_Exercise details_. Work out the number of lines that hold "resolve" in the listing, and give that number with no other text.

_Supplied records_.
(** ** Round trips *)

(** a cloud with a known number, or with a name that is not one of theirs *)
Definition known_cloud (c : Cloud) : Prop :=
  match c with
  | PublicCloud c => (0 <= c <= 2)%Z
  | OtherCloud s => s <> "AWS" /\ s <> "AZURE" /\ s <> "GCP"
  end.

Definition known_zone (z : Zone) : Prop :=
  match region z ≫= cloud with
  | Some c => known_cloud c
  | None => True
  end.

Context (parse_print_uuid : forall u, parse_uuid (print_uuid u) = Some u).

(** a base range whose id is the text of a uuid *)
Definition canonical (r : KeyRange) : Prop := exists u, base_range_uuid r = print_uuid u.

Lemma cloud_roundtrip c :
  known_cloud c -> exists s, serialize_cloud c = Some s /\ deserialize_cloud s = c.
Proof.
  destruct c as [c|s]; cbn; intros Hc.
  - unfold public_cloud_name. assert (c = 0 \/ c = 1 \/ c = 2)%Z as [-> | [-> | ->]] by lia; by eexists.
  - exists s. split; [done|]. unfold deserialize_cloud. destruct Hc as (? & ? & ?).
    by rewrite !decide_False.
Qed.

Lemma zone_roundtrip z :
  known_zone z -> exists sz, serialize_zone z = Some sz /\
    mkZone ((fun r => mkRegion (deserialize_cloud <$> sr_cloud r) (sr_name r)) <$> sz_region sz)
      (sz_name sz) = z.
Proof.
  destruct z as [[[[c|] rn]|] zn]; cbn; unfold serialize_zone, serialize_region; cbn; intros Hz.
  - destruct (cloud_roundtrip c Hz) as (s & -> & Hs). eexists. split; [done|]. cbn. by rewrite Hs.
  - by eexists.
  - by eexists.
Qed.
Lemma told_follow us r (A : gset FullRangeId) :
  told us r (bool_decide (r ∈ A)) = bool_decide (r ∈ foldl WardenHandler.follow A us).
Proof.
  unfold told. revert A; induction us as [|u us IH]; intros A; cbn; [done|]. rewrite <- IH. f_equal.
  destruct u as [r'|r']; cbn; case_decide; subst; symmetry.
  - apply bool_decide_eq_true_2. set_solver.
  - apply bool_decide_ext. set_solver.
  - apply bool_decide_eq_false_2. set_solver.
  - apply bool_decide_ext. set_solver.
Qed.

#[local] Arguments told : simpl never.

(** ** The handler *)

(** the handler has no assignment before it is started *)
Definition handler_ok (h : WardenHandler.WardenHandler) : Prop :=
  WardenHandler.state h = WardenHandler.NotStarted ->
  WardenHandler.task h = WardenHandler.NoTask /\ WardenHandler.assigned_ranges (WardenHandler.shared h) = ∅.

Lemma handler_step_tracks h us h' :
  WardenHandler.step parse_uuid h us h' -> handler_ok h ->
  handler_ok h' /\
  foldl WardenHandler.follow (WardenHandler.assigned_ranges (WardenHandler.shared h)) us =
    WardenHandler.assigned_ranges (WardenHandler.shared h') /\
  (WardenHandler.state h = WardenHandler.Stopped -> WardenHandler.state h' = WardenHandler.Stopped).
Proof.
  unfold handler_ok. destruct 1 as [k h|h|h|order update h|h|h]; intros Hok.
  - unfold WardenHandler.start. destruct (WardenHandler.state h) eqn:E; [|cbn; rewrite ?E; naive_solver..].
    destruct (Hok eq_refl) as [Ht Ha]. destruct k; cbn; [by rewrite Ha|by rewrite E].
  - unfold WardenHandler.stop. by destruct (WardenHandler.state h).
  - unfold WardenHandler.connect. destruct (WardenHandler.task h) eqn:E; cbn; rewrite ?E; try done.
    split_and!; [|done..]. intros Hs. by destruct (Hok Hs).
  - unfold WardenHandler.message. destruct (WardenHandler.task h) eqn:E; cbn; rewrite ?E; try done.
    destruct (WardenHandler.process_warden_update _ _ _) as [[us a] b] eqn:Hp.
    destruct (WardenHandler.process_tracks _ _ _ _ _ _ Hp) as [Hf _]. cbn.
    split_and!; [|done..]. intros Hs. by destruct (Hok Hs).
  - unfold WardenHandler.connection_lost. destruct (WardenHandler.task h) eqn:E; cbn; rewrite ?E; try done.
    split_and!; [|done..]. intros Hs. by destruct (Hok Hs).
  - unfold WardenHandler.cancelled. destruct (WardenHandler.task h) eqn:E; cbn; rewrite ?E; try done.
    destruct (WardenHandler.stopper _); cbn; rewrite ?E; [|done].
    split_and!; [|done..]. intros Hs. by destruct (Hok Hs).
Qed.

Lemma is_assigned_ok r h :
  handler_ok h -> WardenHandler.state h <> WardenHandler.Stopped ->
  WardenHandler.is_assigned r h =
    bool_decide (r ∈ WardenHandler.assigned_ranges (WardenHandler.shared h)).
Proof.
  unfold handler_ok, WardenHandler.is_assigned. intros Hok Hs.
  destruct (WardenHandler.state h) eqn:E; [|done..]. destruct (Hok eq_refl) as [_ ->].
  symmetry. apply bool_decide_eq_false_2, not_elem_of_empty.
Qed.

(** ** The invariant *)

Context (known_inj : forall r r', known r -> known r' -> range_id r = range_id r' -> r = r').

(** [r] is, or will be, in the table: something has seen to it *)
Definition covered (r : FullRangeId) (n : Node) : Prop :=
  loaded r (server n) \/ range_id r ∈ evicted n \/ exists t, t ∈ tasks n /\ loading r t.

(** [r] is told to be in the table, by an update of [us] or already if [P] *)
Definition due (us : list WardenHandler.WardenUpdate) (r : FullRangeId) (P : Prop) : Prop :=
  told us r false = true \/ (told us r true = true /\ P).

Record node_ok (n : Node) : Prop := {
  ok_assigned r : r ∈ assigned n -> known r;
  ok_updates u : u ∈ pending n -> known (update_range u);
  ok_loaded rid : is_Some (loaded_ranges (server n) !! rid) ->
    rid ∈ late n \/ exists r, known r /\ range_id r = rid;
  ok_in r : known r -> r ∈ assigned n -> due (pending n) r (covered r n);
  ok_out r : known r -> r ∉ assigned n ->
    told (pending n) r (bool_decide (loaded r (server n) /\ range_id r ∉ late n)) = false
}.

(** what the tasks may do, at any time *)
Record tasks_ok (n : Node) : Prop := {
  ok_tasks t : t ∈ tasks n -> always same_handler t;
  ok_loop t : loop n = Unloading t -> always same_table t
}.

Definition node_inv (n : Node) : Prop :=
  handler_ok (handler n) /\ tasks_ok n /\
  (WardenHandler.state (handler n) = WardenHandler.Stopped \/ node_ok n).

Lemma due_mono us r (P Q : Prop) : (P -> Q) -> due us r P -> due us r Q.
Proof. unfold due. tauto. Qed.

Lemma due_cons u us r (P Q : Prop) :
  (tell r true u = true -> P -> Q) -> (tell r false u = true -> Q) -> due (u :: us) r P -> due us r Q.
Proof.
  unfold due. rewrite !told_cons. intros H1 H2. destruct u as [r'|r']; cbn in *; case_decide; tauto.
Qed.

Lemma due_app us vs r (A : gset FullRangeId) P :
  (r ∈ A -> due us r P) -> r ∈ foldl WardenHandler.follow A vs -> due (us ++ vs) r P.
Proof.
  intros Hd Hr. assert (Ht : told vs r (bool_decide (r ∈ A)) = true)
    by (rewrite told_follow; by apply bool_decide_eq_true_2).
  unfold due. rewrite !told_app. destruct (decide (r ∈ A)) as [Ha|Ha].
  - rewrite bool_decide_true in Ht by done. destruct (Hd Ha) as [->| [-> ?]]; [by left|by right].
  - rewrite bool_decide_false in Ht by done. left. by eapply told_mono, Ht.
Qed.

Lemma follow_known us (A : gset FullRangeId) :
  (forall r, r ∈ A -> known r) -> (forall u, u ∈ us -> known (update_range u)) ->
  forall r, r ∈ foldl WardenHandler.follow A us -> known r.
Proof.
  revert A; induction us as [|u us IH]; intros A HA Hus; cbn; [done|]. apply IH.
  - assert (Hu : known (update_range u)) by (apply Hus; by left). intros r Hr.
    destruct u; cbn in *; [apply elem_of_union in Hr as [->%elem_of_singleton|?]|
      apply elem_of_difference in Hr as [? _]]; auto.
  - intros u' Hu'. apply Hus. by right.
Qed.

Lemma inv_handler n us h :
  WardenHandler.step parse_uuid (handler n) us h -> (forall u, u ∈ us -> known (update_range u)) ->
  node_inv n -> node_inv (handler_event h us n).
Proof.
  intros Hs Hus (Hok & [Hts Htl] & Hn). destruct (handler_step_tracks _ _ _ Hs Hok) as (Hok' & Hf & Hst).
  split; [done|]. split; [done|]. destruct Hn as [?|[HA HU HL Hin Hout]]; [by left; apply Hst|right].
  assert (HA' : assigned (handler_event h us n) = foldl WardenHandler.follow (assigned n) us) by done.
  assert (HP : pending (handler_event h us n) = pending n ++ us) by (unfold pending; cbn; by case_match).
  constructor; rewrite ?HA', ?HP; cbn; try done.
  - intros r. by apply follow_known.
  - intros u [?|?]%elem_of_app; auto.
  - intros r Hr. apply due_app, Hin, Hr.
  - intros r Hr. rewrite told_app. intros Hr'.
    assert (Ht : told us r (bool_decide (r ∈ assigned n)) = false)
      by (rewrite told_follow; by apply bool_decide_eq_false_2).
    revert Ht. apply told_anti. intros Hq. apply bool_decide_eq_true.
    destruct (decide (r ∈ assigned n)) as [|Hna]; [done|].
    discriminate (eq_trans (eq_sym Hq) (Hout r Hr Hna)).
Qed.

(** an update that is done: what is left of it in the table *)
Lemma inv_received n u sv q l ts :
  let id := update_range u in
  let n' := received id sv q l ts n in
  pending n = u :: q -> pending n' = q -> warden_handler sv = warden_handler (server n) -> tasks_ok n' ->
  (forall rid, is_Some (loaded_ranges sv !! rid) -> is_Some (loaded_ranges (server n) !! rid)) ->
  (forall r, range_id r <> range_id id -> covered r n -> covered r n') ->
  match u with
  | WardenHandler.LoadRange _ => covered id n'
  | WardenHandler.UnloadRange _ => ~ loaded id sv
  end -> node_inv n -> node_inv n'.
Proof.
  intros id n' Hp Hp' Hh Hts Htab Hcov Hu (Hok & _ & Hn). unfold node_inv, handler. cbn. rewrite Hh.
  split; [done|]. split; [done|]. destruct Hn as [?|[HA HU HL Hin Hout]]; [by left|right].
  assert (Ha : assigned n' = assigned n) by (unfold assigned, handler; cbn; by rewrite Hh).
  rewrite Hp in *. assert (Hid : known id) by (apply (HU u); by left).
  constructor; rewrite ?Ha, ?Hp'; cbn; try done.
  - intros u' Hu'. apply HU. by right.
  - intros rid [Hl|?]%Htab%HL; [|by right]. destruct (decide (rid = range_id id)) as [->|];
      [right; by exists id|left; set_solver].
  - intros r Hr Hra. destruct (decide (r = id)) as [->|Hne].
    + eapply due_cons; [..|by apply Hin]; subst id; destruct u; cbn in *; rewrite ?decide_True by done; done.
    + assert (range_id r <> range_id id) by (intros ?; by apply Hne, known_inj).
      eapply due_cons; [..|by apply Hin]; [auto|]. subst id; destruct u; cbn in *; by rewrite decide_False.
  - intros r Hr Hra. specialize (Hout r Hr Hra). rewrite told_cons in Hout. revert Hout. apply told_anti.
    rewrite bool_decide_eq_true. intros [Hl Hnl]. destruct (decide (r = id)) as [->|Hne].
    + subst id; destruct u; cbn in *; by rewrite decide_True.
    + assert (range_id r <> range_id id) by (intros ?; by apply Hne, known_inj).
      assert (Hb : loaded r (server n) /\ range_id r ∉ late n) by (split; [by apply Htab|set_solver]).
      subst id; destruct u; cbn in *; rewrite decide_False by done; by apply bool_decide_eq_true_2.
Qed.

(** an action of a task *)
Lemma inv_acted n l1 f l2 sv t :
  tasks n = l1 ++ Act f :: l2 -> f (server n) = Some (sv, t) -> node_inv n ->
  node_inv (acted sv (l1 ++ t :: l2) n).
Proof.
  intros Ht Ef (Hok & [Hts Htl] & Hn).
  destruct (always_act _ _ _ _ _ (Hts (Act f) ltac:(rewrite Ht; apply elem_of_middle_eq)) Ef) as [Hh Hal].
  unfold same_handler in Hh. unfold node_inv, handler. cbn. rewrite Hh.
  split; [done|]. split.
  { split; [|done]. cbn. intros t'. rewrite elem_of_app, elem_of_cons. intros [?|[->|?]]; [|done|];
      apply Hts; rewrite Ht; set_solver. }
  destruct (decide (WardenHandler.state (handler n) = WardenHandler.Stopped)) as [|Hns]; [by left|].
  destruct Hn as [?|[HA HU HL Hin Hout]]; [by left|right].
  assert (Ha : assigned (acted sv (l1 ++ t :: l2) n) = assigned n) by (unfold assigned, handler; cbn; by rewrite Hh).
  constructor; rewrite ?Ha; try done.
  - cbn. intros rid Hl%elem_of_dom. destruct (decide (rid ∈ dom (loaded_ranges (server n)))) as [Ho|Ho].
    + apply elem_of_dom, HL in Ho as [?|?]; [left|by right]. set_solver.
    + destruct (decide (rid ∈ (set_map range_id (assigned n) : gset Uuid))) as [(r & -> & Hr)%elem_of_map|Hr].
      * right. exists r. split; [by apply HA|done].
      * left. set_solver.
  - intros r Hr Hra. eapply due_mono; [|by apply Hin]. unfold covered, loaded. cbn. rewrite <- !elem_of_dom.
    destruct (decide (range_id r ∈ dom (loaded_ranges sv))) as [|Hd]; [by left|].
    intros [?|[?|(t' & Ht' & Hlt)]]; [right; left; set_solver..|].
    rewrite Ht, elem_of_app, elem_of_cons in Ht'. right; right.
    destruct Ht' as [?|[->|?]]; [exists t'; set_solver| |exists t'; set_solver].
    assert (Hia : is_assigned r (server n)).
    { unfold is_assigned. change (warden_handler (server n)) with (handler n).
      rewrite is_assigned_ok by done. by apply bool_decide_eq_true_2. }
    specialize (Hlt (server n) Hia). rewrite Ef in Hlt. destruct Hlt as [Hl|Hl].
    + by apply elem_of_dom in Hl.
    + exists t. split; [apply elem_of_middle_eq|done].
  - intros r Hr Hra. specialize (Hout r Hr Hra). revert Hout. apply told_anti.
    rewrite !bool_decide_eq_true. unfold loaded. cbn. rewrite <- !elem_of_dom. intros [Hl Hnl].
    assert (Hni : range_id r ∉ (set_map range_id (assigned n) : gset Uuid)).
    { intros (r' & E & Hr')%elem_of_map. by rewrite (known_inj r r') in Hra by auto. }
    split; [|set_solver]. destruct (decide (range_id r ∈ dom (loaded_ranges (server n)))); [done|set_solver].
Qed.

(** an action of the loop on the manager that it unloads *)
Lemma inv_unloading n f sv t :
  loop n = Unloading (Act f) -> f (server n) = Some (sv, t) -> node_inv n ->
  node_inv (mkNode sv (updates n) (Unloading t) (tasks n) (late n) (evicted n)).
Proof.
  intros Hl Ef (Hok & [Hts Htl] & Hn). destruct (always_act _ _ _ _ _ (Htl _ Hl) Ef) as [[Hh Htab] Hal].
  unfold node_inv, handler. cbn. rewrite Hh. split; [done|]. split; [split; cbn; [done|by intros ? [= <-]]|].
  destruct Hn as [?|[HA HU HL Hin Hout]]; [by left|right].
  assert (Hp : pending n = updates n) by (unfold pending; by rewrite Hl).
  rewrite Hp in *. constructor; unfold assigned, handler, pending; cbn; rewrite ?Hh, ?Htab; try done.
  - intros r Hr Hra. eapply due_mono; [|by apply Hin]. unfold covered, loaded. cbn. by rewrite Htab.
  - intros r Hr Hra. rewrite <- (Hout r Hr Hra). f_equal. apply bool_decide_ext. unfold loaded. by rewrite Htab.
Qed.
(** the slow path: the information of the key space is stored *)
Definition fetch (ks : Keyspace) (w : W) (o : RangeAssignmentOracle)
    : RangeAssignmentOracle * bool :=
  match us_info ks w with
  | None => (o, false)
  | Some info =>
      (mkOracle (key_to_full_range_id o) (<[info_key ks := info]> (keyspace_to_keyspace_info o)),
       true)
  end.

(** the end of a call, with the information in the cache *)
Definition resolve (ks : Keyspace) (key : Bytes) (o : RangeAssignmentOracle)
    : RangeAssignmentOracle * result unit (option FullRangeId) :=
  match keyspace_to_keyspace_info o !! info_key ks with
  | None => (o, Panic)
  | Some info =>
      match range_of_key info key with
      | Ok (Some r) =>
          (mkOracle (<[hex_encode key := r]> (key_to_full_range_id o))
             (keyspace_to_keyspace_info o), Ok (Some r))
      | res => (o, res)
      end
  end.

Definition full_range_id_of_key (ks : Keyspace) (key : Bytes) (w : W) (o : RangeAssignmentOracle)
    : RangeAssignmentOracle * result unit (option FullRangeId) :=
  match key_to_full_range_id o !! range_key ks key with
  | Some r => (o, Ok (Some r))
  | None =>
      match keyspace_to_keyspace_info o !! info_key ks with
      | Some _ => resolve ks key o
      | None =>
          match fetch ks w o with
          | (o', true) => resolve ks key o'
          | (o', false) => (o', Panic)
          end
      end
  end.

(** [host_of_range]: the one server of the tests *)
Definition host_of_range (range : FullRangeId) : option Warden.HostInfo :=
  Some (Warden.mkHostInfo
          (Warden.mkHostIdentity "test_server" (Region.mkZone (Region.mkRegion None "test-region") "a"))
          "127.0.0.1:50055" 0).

_Written response_. 3